Raising Awareness about OCD

freedigitalphotos.net by stuart miles

freedigitalphotos.net by stuart miles

If you haven’t yet seen this recent Newsweek article about John Cleaver Kelly’s story, I highly recommend reading it. I think it does a good job of depicting the torment and suffering OCD can cause. How could it not? John committed suicide. Articles such as this one are so important because we are still fighting an uphill battle in regards to the public’s understanding of OCD. As a case in point, this morning I came across an article on OCD- “Obsessive Christmas Disorder.” Sigh.

John’s story also highlights the fact that proper treatment for OCD is still astonishingly difficult to find. John’s father, a physician, made sure his son was admitted to the best hospital, but they didn’t know how to treat obsessive-compulsive disorder. This would be a ludicrous scenario if we were talking about anything other than a brain disorder (I’m not using the term mental illness here, because I believe there should be little to no distinction between “physical” and “mental” illnesses, but that discussion is for another post). Imagine going to the hospital with acute appendicitis, complications from diabetes, or a heart attack, for example, and being surrounded by people who don’t know how to help you. As I said, it’s ludicrous.

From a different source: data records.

Lemma touched_spec path owner start e l : valid_range start e → valid l →
  touched path owner start e l = true ↔
  lk_path l = path ∧ lk_owner l = owner ∧ range_overlaps (lk_start l) (lk_end l) start e = true.
Proof. intros _ _. unfold touched. rewrite !andb_true_iff, String.eqb_eq, Z.eqb_eq. tauto. Qed.

Lemma untouched_out path owner start e l b : valid_range start e → valid l →
  touched path owner start e l = false → lk_path l = path → lk_owner l = owner → covers l b → ¬ in_range start e b.
Proof.
  intros Vr Vl Ht Hp Ho Hc Hin. apply not_true_iff_false in Ht. apply Ht. apply touched_spec; [done..|].
  split_and!; [done..|]. apply range_overlaps_spec; [done..|]. eauto.
Qed.

Lemma cut_all_spec path owner start e ls : valid_range start e → Forall valid ls →
  Forall valid (cut_all path owner start e ls) ∧
  ∀ p o b ty, holds (cut_all path owner start e ls) p o b ty ↔
    holds ls p o b ty ∧ ¬ (p = path ∧ o = owner ∧ in_range start e b).
Proof.
  intros Vr Hv. induction Hv as [|l ls Vl _ [IHv IHh]]; cbn [cut_all flat_map].
  { split; [constructor|]. intros p o b ty. unfold holds. set_solver. }
  fold (cut_all path owner start e ls). destruct (touched path owner start e l) eqn:Ht.
  - apply touched_spec in Ht as (Hp & Ho & Hov); [|done..]. destruct (cut_spec start e l Vr Vl Hov) as [Hl Hc]. split.
    + apply Forall_app. split; [|done]. apply Forall_forall. intros l' Hin. by apply Hl.
    + intros p o b ty. rewrite holds_cons. specialize (IHh p o b ty). specialize (Hc b). unfold holds in IHh |- *.
      setoid_rewrite elem_of_app. split.
      * intros (l' & [Hin|Hin] & ? & ? & ? & Hcov); [|destruct (proj1 IHh) as [? ?]; [eauto 10|tauto]].
        destruct (Hl l' Hin) as [(? & ? & ?) _]. destruct (proj1 Hc) as [? ?]; [eauto|]. split; [|tauto]. left. split_and!; congruence.
      * intros [[(Hp2 & Ho2 & Ht2 & Hcov)|Hh] Hn].
        -- destruct (proj2 Hc) as (l' & Hin & Hcov'); [split; [done|]; intros ?; apply Hn; split_and!; congruence|].
           destruct (Hl l' Hin) as [(? & ? & ?) _]. exists l'. split_and!; [by left|congruence..|done].
        -- destruct (proj2 IHh) as (l' & ? & ?); [done|]. exists l'. tauto.
  - split; [by constructor|]. intros p o b ty. cbn [app]. rewrite !holds_cons, IHh.
    pose proof (untouched_out path owner start e l b Vr Vl Ht) as Hout. naive_solver.
Qed.

(** What a lock or unlock request asks for on each byte. *)
Definition requested path owner ty start e p o b ty' (old : Prop) : Prop :=
  if decide (p = path ∧ o = owner ∧ start ≤ b < range_end_u128 e) then ty' = ty ∧ ty ≠ F_UNLCK else old.

Lemma apply_lock_holds path owner ty start e ls : valid_range start e → Forall valid ls →
  Forall valid (apply_lock path owner ty start e ls).2 ∧
  ∀ p o b ty', holds (apply_lock path owner ty start e ls).2 p o b ty' ↔
    requested path owner ty start e p o b ty' (holds ls p o b ty').
Proof.
  intros Vr Hv. destruct (cut_all_spec path owner start e ls Vr Hv) as [Vc Hc]. unfold apply_lock. cbn [snd].
  set (new := if ty =? F_UNLCK then [] else [mkLock path owner ty start e]).
  assert (Forall valid new) as Vn by (unfold new; destruct (_ =? _); repeat constructor; apply Vr).
  destruct (merge_all_spec (cut_all path owner start e ls ++ new)) as [Vm Hm]; [by apply Forall_app|].
  split; [done|]. intros p o b ty'. rewrite Hm.
  assert (holds new p o b ty' ↔ ty ≠ F_UNLCK ∧ path = p ∧ owner = o ∧ ty = ty' ∧ in_range start e b) as Hnew.
  { unfold new. destruct (Z.eqb_spec ty F_UNLCK) as [->|Hne].
    - split; [intros (? & Hin & _); by apply not_elem_of_nil in Hin|tauto].
    - rewrite holds_cons. unfold covers. simpl. split; [|tauto]. intros [?|(? & Hin & _)]; [tauto|]. by apply not_elem_of_nil in Hin. }
  assert (holds (cut_all path owner start e ls ++ new) p o b ty' ↔
          holds (cut_all path owner start e ls) p o b ty' ∨ holds new p o b ty') as ->.
  { unfold holds. setoid_rewrite elem_of_app. naive_solver. }
  rewrite Hc, Hnew. unfold requested, in_range. case_decide; naive_solver.
Qed.

(** ** Conflicts *)
Definition least_start ls l : Prop := l ∈ ls ∧ Forall (fun l' => lk_start l ≤ lk_start l') ls.

Lemma min_by_start_from best ls :
  ∃ l, foldl (fun o l => match o with
                         | None => Some l
                         | Some x => if lk_start l <? lk_start x then Some l else Some x
                         end) (Some best) ls = Some l ∧ least_start (best :: ls) l.
Proof.
  revert best. induction ls as [|x ls IH]; intros best; cbn [foldl].
  - exists best. split; [done|]. split; [set_solver|by repeat constructor].
  - destruct (Z.ltb_spec (lk_start x) (lk_start best)) as [Hlt|Hge].
    + destruct (IH x) as (l & Hf & Hin & Hall). exists l. split; [done|]. pose proof Hall as [Hx _]%Forall_cons.
      split; [set_solver|]. constructor; [lia|done].
    + destruct (IH best) as (l & Hf & Hin & Hall). exists l. split; [done|]. apply Forall_cons in Hall as [Hx Hall].
      split; [set_solver|]. repeat constructor; [done|lia|done].
Qed.
(** [str::trim] removes the characters with the Unicode property White_Space,
    which have these encodings. *)
Definition white_space : list (list Z) :=
  ((fun b => [b]) <$> [9; 10; 11; 12; 13; 32]) ++ [[0xc2; 0x85]; [0xc2; 0xa0]; [0xe1; 0x9a; 0x80]] ++
  ((fun i => [0xe2; 0x80; 0x80 + i]) <$> seqZ 0 11) ++
  [[0xe2; 0x80; 0xa8]; [0xe2; 0x80; 0xa9]; [0xe2; 0x80; 0xaf]; [0xe2; 0x81; 0x9f]; [0xe3; 0x80; 0x80]].
Definition strip_first (encodings : list (list Z)) (bs : list Z) : option (list Z) :=
  find_map (fun e => if decide (take (length e) bs = e) then Some (drop (length e) bs) else None) encodings.
Fixpoint trim_with (fuel : nat) (encodings : list (list Z)) (bs : list Z) : list Z :=
  match fuel with
  | O => bs
  | S fuel' => match strip_first encodings bs with Some rest => trim_with fuel' encodings rest | None => bs end
  end.
Definition trim (bs : list Z) : list Z :=
  let bs := trim_with (length bs) white_space bs in
  reverse (trim_with (length bs) (reverse <$> white_space) (reverse bs)).

Definition parse_shebang_line (data : list Z) : option (string * option string) :=
  match data with
  | 35 :: 33 :: rest =>
      let line := default [] (head (split_on 10 rest)) in
      if is_utf8 line then
        match words [] (trim line) with
        | interp :: arg :: _ => Some (string_of interp, Some (string_of arg))
        | [interp] => Some (string_of interp, None)
        | [] => None
        end
      else None
  | _ => None
  end.

Definition shell_exec_command (path : string) (argv : list string) : option string :=
  let long :=
    if (String.eqb path "/musl/busybox" || String.eqb path "/busybox")
    then match argv with
         | [_; a; b; c] => if String.eqb a "sh" && String.eqb b "-c" then Some c else None
         | _ => None
         end
    else None in
  if String.eqb path "/bin/sh" || String.eqb path "/bin/bash"
  then match argv with
       | [_; a; b] => if String.eqb a "-c" then Some b else long
       | _ => long
       end
  else long.

Definition shell_metachar (b : Z) : bool := existsb (Z.eqb b) [59; 38; 124; 60; 62; 40; 41; 36; 96; 34; 39].
Definition simple_shell_command_path (command : string) : option string :=
  let bs := Vfs.bytes_of command in
  if String.eqb command "" || existsb is_ascii_whitespace bs || existsb shell_metachar bs then None
  else Some command.

End Abi.
Lemma foldl_value radix ds a : 0 ≤ radix → 0 ≤ a → Forall (fun d => 0 ≤ d < radix) ds →
  a ≤ foldl (fun a d => a * radix + d) a ds ∨ ds ≠ [] ∧ a * radix ≤ foldl (fun a d => a * radix + d) a ds.
Proof.
  intros Hr. revert a. induction ds as [|d ds IH]; intros a Ha Hd; [left; simpl; lia|]. right. split; [done|]. simpl.
  apply Forall_cons in Hd as [Hd Hds]. destruct (IH (a * radix + d)) as [?|[_ ?]]; [nia|done|nia|nia].
Qed.

Lemma parse_digits_value radix max ds acc : 1 ≤ radix ≤ 16 → 0 ≤ acc → Forall (fun d => 0 ≤ d < radix) ds →
  foldl (fun a d => a * radix + d) acc ds ≤ max →
  parse_digits radix max acc (hex_digit <$> ds) = Some (foldl (fun a d => a * radix + d) acc ds).
Proof.
  intros Hr. revert acc. induction ds as [|d ds IH]; intros acc Ha Hd Hm; [done|].
  apply Forall_cons in Hd as [Hd Hds]. cbn [fmap list_fmap parse_digits foldl] in *.
  unfold digit_value. rewrite hex_digit_nibble by lia. simpl. rewrite (proj2 (Z.ltb_lt d radix)) by lia. simpl.
  assert (acc * radix + d ≤ foldl (fun a d => a * radix + d) (acc * radix + d) ds) as Hle.
  { destruct (foldl_value radix ds (acc * radix + d)) as [?|[_ ?]]; [lia|nia|done|done|nia]. }
  rewrite (proj2 (Z.leb_le _ _)) by lia. apply IH; [nia|done|done].
Qed.

(** No digit is a plus sign or a separator. *)
Definition no_sep (l : list Z) : Prop := Forall (fun b => 48 ≤ b ≤ 57 ∨ 97 ≤ b ≤ 102) l.
Lemma no_sep_digits ds : Forall (fun d => 0 ≤ d < 16) ds → no_sep (hex_digit <$> ds).
Proof. intros Hd. apply Forall_fmap. eapply Forall_impl; [exact Hd|]. intros d. apply hex_digit_range. Qed.
Lemma no_sep_notin c l : c < 48 ∨ c = 58 → no_sep l → c ∉ l.
Proof. intros Hc Hl Hin. unfold no_sep in Hl. rewrite Forall_forall in Hl. specialize (Hl c Hin). simpl in Hl. lia. Qed.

Additionally, I would have liked to have seen more of an explanation and discussion of exposure and response prevention (ERP) therapy in the article. Because finding the proper treatment as well as qualified therapists can be so elusive, I feel it can’t be emphasized enough that ERP is the first line psychological treatment for OCD, and it is evidence-based. This needs to be stressed not only to those suffering from OCD, and their loved ones, but to all health professionals as well.

For me, the most encouraging part of the article was learning about the creation of the JCK Foundation, whose main goal is to “raise public awareness about the paralyzing effects of OCD.” This is done through speaking tours, public events, and a yearly softball tournament in memory of John.

In Dobb’s Ferry, where John grew up, awareness of how serious OCD can be has skyrocketed. The JCK Foundation aims to spread this awareness throughout the country. This is an amazing undertaking, one that John Cleaver Kelly, no doubt, would approve of. And while many of us might not have the opportunity to be involved in foundations, we can still do our part, one by one, to raise awareness about OCD and its proper treatment. As Margaret Mead said, “Never doubt that a small group of thoughtful, committed people can change the world. Indeed, it is the only thing that ever has.”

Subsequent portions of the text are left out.